Currently this salamuri is kept in the "Simon Janashia Museum of Georgia". Researchers have produced four unique sounds from this artifact. It is believed that this artifact could produce a tetra chord that differs from the later Greek tetra chord formation. Additionally, it appears that it might be possible to issue 10 sounds from it, not by over-blowing, but by inclining the instrument in different angles.

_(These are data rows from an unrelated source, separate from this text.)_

(** * Anthropic -> Ollama proxy: a shallow embedding of
      [ollama-proxy/anthro_to_openai_proxy.py] and the properties of its
      translation core.

    The module is dynamically typed Python over parsed JSON, so the
    embedding works on a type [value] of JSON-shaped Python objects and on
    a [result] type whose [Raise] constructor stands for an exception that
    propagates.  The HTTP collaborators (the inbound [Request], the
    [httpx] client, [uuid.uuid4]) are events of a small program type
    [prog], interpreted against a [world].  A [str] is kept as the string
    of its UTF-8 bytes. *)

From Stdlib Require Import ZArith SpecFloat Ascii String.
From stdpp Require Import gmap strings list fin_maps pretty.

Set Warnings "-register-all".

(** ** Python objects *)

(** What [json.loads] produces: [None], [bool], [int], [float], [str],
    [list] and [dict] with [str] keys.  A float is an IEEE-754 binary64
    datum, kept as the Standard Library's [spec_float]. *)
Inductive value : Type :=
| VNone
| VBool (b : bool)
| VInt (n : Z)
| VFloat (f : spec_float)
| VStr (s : string)
| VList (l : list value)
| VDict (d : gmap string value).

(** The exceptions the module's own expressions can raise. *)
Inductive exn : Type :=
| AttributeError
| TypeError
| IndexError
| KeyError.

Inductive result (A : Type) : Type :=
| Ok (a : A)
| Raise (e : exn).
Arguments Ok {A} a.
Arguments Raise {A} e.

#[global] Instance result_ret : MRet result := fun _ a => Ok a.
#[global] Instance result_bind : MBind result := fun _ _ f r =>
  match r with
  | Ok a => f a
  | Raise e => Raise e
  end.

(** A dict display [{k1: v1, ...}] with distinct keys. *)
Definition dict (items : list (string * value)) : value :=
  VDict (list_to_map items).
Arguments dict : simpl never.

(** The float literal [0.7], that is [0x1.6666666666666p-1]. *)
Definition float_0_7 : spec_float := S754_finite false 6305039478318694 (-53).

(** The one-character string ["\n"]. *)
Definition NL : string := String "010"%char EmptyString.

(** ** Builtins *)

(** [d.get(key, default)] on a [dict]. *)
Definition dict_get {A} (d : gmap string A) (key : string) (dflt : A) : A :=
  default dflt (d !! key).

(** [obj.get(key, default)] on any object: only a [dict] has the
    attribute [get]. *)
Definition py_get (obj : value) (key : string) (dflt : value) : result value :=
  match obj with
  | VDict d => Ok (dict_get d key dflt)
  | _ => Raise AttributeError
  end.

(** [obj == s] for a [str] literal [s]. *)
Definition eq_str (obj : value) (s : string) : bool :=
  match obj with
  | VStr t => bool_decide (t = s)
  | _ => false
  end.

(** Truth value testing, as [if obj:] does it. *)
Definition truthy (obj : value) : bool :=
  match obj with
  | VNone => false
  | VBool b => b
  | VInt n => negb (n =? 0)%Z
  | VFloat (S754_zero _) => false
  | VFloat _ => true
  | VStr s => negb (bool_decide (s = ""))
  | VList l => negb (bool_decide (length l = 0))
  | VDict d => negb (bool_decide (size d = 0))
  end.

Definition chars (s : string) : list value :=
  (fun c => VStr (String c EmptyString)) <$> list_ascii_of_string s.

(** [for x in obj]: the items the loop visits.  A [dict] yields its keys;
    they are all [str], and their order is immaterial to [m.get], which
    fails on the first one. *)
Definition py_iter (obj : value) : result (list value) :=
  match obj with
  | VList l => Ok l
  | VStr s => Ok (chars s)
  | VDict d => Ok ((VStr ∘ fst) <$> map_to_list d)
  | _ => Raise TypeError
  end.

(** [obj[0]]. *)
Definition py_index0 (obj : value) : result value :=
  match obj with
  | VList [] => Raise IndexError
  | VList (x :: _) => Ok x
  | VStr EmptyString => Raise IndexError
  | VStr (String c _) => Ok (VStr (String c EmptyString))
  | VDict _ => Raise KeyError
  | _ => Raise TypeError
  end.

(** The items of a list as strings; [str.join] refuses anything else. *)
Fixpoint as_strs (items : list value) : result (list string) :=
  match items with
  | [] => Ok []
  | VStr s :: rest => ss ← as_strs rest; Ok (s :: ss)
  | _ :: _ => Raise TypeError
  end.

(** [sep.join(items)]. *)
Definition str_join (sep : string) (items : list value) : result string :=
  ss ← as_strs items; Ok (String.concat sep ss).

(** A [for] loop whose body may raise, threading the loop's state. *)
Fixpoint for_each {A S} (body : S → A → result S) (items : list A) (s : S)
  : result S :=
  match items with
  | [] => Ok s
  | x :: rest => s' ← body s x; for_each body rest s'
  end.

(** ** Configuration *)

Definition DEFAULT_MODEL_MAP : gmap string string :=
  list_to_map [
    ("claude-sonnet-4-5-20250514", "claude-sonet-4-5:latest");
    ("claude-opus-4-5-20251101", "claude-opus-4-5:latest");
    ("claude-haiku-4-5-20250514", "claude-haiku-4-5:latest");
    ("claude-sonnet-4-5", "claude-sonet-4-5:latest");
    ("claude-opus-4-5", "claude-opus-4-5:latest");
    ("claude-haiku-4-5", "claude-haiku-4-5:latest");
    ("claude-3-5-sonnet-latest", "claude-sonet-4-5:latest");
    ("claude-3-5-haiku-latest", "claude-haiku-4-5:latest");
    ("claude-3-opus-latest", "claude-opus-4-5:latest")
  ].

(** ** Helpers *)

(** [map_model(anthropic_model: str) -> str]. *)
Definition map_model (anthropic_model : string) : string :=
  dict_get DEFAULT_MODEL_MAP anthropic_model anthropic_model.

(** [map_model] as [handle_messages] calls it, on whatever object the body
    carries under ["model"]: [dict.get] hashes its key, so a [list] or a
    [dict] raises; any other non-[str] key is not in the table and comes
    back unchanged. *)
Definition map_model_obj (model : value) : result value :=
  match model with
  | VStr s => Ok (VStr (map_model s))
  | VList _ | VDict _ => Raise TypeError
  | _ => Ok model
  end.

Section Helpers.

(** The builtin [str(obj)]; the module applies it to content that is
    neither [None], a [str] nor a [list]. *)
Variable py_str : value → string.

(** One turn of the loop over [content]: what is appended to [texts]. *)
Definition extract_item (texts : list value) (item : value) : list value :=
  match item with
  | VStr _ => texts ++ [item]
  | VDict d =>
      if eq_str (dict_get d "type" VNone) "text" then
        texts ++ [dict_get d "text" (VStr "")]
      else
        match d !! "text" with
        | Some t => texts ++ [t]
        | None => texts
        end
  | _ => texts
  end.

Definition extract_text_from_content (content : value) : result string :=
  match content with
  | VNone => Ok ""
  | VStr s => Ok s
  | VList items => str_join NL (foldl extract_item [] items)
  | _ => Ok (py_str content)
  end.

Among the relics found by an archaeological expedition in Mtskheta, Georgia, a bone pipe, found in 1938 at the northern section of Samtavro's sepulchre. This salamuri is made of swan (shin) bone. It is unreeded and has only three small keys on the front side. The surface of the instrument is well polished. Its length is 19.9 cm. The size of blowing part is 1.1 cm and the bottom part is 1.8 cm. It was found along with the remains of a 14-15-year-old boy in a grave. Other items contained in this grave included earthenware, crockery, arms, clothes, and a talisman. There were sheep bones, a bull's head and feet bones there as well, and thus, the guide of the expedition the academician Iv. Djavakhishvili called it “The grave of a little shepherd”. The examination of sepulchre dated it back to the 12th-11th century B.C. Based on the design of the instrument, it appeared to have been widely spread in Georgia sometime before then. Bone-pipes (salamuris) were also found in the monastery at Uplistsikhe.